My steps to reproduce:

open application, then open the demo module Extends Levant in the "after" folder from 0CC version 0.3.15r3
save the instrument named "dpcm bass"
load it back in a new module. The corrupted sample shows a filesize of 4 bytes. (playing the sample at this point will cause the application to crash)
save the module, then restart the application and open the module again The corrupted sample now shows a filesize of 17 bytes (playing the sample also crashes the application)

nyanpasu64 commented 3 years ago

dpcm bass.zip has an empty sample, as exported from Dn-FT (I think).

dpcm bass (no crash).zip omits sample 4, causing N/A (which matches the song it was taken from) when importing the .fti. I don't know what program was used to generate this file. But the file dates back from 2017.

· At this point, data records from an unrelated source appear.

Definition apply_op (env : Env) (op : Op) (s : World * gmap Z Origin)
  : option (World * gmap Z Origin) :=
  let '(w, ledger) := s in
  match op with
  | OpenMem data password =>
      let '(doc, w') := nativeOpenMemDocument env data password w in
      ledger' ← record_open FromBytes doc ledger; Some (w', ledger')
  | OpenFd fd password =>
      let '(r, w') := nativeOpenDocument env fd password w in
      doc ← r; ledger' ← record_open FromDescriptor doc ledger; Some (w', ledger')
  | OpenPath path password =>
      let '(doc, w') := nativeOpenDocumentPath env path password w in
      ledger' ← record_open FromPath doc ledger; Some (w', ledger')
  | CloseDoc doc =>
      let '(_, w') := nativeCloseDocument env doc w in
      Some (w', delete doc ledger)
  end.

Fixpoint run_ops (env : Env) (ops : list Op) (s : World * gmap Z Origin)
  : option (World * gmap Z Origin) :=
  match ops with
  | [] => Some s
  | op :: ops' => s' ← apply_op env op s; run_ops env ops' s'
  end.

(** Documents of the ledger that were opened from bytes or a descriptor. *)
Definition buffered_docs (ledger : gmap Z Origin) : gmap Z Origin :=
  filter (fun kv => owns_buffer kv.2 = true) ledger.

(** [read(2)] returns [-1] or a count of at most [count], and a positive
    return value is the number of bytes it stored. *)
Definition posix_read (env : Env) : Prop :=
  forall t fd buf ptr count,
    0 <= count ->
    let r := env t (read fd buf ptr count) in
    -1 <= r_ret r <= count /\
    (0 < r_ret r -> Z.of_nat (length (out_bytes (r_out r))) = r_ret r).

(** The return values of the calls [cs], made one after the other after
    the calls [t]. *)
Fixpoint answers (env : Env) (t cs : list Call) : list Z :=
  match cs with
  | [] => []
  | c :: cs' => r_ret (env t c) :: answers env (t ++ [c]) cs'
  end.

Definition is_read_call (c : Call) : bool :=
  match c with read _ _ _ _ => true | _ => false end.

Definition is_load_call (c : Call) : bool :=
  match c with FPDF_LoadMemDocument _ _ _ _ => true | _ => false end.

(** The sum of the counts a list of [read] calls returned. *)
Definition total (returned : list Z) : Z := foldr Z.add 0 returned.

(** The [read] calls that ask, one after the other, for the bytes still
    missing, given what each returned: every call is made at the offset
    reached so far, for exactly what remains. *)
Fixpoint reads_for (fd : Z) (b : positive) (ptr remaining : Z)
         (returned : list Z) : list Call :=
  match returned with
  | [] => []
  | n :: returned' =>
      read fd b ptr remaining
        :: reads_for fd b (ptr + n) (remaining - n) returned'
  end.

(** The ways [nativeOpenDocument fd password] can end from a world [w], as
    result and final world.  [fileSize] is what [lseek] answered, [b] the
    block of the buffer, [reads] the [read] calls of the loop. *)
Inductive open_fd_outcome (env : Env) (fd : Z) (password : cstring) (w : World)
  : option Z -> World -> Prop :=
  | fd_no_size :
      let fileSize := wrap_i64 (r_ret (env (trace w) (lseek_end fd))) in
      fileSize <= 0 ->
      open_fd_outcome env fd password w (Some 0)
        (set_trace (trace w ++ [lseek_end fd]) w)
  | fd_no_memory :
      let fileSize := wrap_i64 (r_ret (env (trace w) (lseek_end fd))) in
      let pre := [lseek_end fd; lseek_set fd; new_nothrow fileSize] in
      0 < fileSize ->
      r_ret (env (trace w ++ [lseek_end fd; lseek_set fd]) (new_nothrow fileSize)) = 0 ->
      open_fd_outcome env fd password w (Some 0)
        (set_trace (trace w ++ pre) w)
  | fd_short_read reads c :
      let fileSize := wrap_i64 (r_ret (env (trace w) (lseek_end fd))) in
      let pre := [lseek_end fd; lseek_set fd; new_nothrow fileSize] in
      let b := next_block w in
      0 < fileSize ->
      Forall (fun c => is_read_call c = true) (reads ++ [c]) ->
      Forall (fun z => 0 < z) (answers env (trace w ++ pre) reads) ->
      r_ret (env (trace w ++ pre ++ reads) c) <= 0 ->
      open_fd_outcome env fd password w (Some 0)
        (mkWorld (libraryReferenceCount w) (g_docBuffers w)
                 (delete b (heap w)) (Pos.succ b) (freed w ++ [b])
                 (heap_fault w) (pixel_memory w)
                 (trace w ++ pre ++ reads ++ [c]))
  | fd_load_failed reads contents :
      let fileSize := wrap_i64 (r_ret (env (trace w) (lseek_end fd))) in
      let pre := [lseek_end fd; lseek_set fd; new_nothrow fileSize] in
      let b := next_block w in
      let load := FPDF_LoadMemDocument b contents (wrap_i32 fileSize) password in
      0 < fileSize ->
      Forall (fun c => is_read_call c = true) reads ->
      Forall (fun z => 0 < z) (answers env (trace w ++ pre) reads) ->
      Z.of_nat (length contents) = fileSize ->
      r_ret (env (trace w ++ pre ++ reads) load) = 0 ->
      open_fd_outcome env fd password w (Some 0)
        (mkWorld (libraryReferenceCount w) (g_docBuffers w)
                 (delete b (heap w)) (Pos.succ b) (freed w ++ [b])
                 (heap_fault w) (pixel_memory w)
                 (trace w ++ pre ++ reads ++ [load; FPDF_GetLastError]))
  | fd_loaded reads contents :
      let fileSize := wrap_i64 (r_ret (env (trace w) (lseek_end fd))) in
      let pre := [lseek_end fd; lseek_set fd; new_nothrow fileSize] in
      let b := next_block w in
      let load := FPDF_LoadMemDocument b contents (wrap_i32 fileSize) password in
      let doc := r_ret (env (trace w ++ pre ++ reads) load) in
      0 < fileSize ->
      Forall (fun c => is_read_call c = true) reads ->
      Forall (fun z => 0 < z) (answers env (trace w ++ pre) reads) ->
      Z.of_nat (length contents) = fileSize ->
      doc <> 0 ->
      open_fd_outcome env fd password w (Some doc)
        (mkWorld (libraryReferenceCount w) (<[doc := b]> (g_docBuffers w))
                 (<[b := contents]> (heap w)) (Pos.succ b) (freed w)
                 (heap_fault w) (pixel_memory w)
                 (trace w ++ pre ++ reads ++ [load; FPDF_GetPageCount doc])).

(** The ownership invariant, between the table, the heap and a ledger. *)
Record ownership_inv_on (table : gmap Z positive)
       (blocks : gmap positive (list Byte.byte)) (next : positive)
       (dead : list positive) (fault : bool) (ledger : gmap Z Origin) : Prop := {
  (** a handle has an entry iff it is open and came from bytes or a descriptor *)
  inv_dom : forall doc, is_Some (table !! doc) <->
                        exists o, ledger !! doc = Some o /\ owns_buffer o = true;
  (** a registered buffer is a live block *)
  inv_live : forall doc b, table !! doc = Some b -> is_Some (blocks !! b);
  (** no buffer is registered for two handles *)
  inv_inj : forall d1 d2 b, table !! d1 = Some b -> table !! d2 = Some b -> d1 = d2;
  (** every live block is some document's buffer *)
  inv_owned : forall b, is_Some (blocks !! b) -> exists doc, table !! doc = Some b;
  inv_fresh : forall b, is_Some (blocks !! b) -> (b < next)%positive;
  inv_dead_lt : forall b, b ∈ dead -> (b < next)%positive;
  (** a block passed to [delete[]] is not live *)
  inv_dead : forall b, b ∈ dead -> blocks !! b = None;
  (** no block was passed to [delete[]] twice *)
  inv_once : NoDup dead;
  inv_no_fault : fault = false;
  inv_null : ledger !! 0 = None;
  inv_count_table : size table = size (buffered_docs ledger);
  inv_count_heap : size blocks = size table
}.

Gumball2415 commented 3 years ago

Compared the two instruments using a hex editor, they are exactly the same apart from one byte in address 0xC2. The instrument which omits sample 4 has 0x04 as the value, compared to 0x05 in the instrument from Dn-FT. Maybe this has something to do with the instrument export?

nyanpasu64 commented 3 years ago

instrument export should be fixed, to not write the invalid value (or empty name, idk what's wrong).
possibly instrument import should be fixed, to not produce corrupted or empty names when importing broken instruments.
maybe we should un-blank all empty sample names when loading .0cc files. if so, it's probably a good idea to fix instrument import too.
I don't know of an easy way to fix playback of sample names which are stored in memory as empty.

Gumball2415 commented 3 years ago

I'm theorizing that FT ~~kinda panics~~ doesn't know how to handle when a N/A sample is assigned to a note in instrument export. Previous versions in 0CC (0.3.15r3) and j0CC (0.6.3) exhibited the same behavior, though vanilla 0.4.6 seems to handle it well (it doesn't load the corrupted instrument, but allows the non-crash one)

nyanpasu64 commented 3 years ago

HertzDevil has a separate PlayPreviewSample() which doesn't delete the sample:

https://github.com/HertzDevil/0CC-FamiTracker/blob/3fa2cf46f5e5f53cc880cbbd01ebb699b6f743c8/Source/SoundGen.cpp#L939

Gumball2415 commented 1 year ago

As of commit b68ff8f2b47128da5f5ada1d52c8fd0203c342dd, reproducing the bug using the steps described above will send a "DPCM sample index out of range" error when Module Error Level is set to Strict or Default.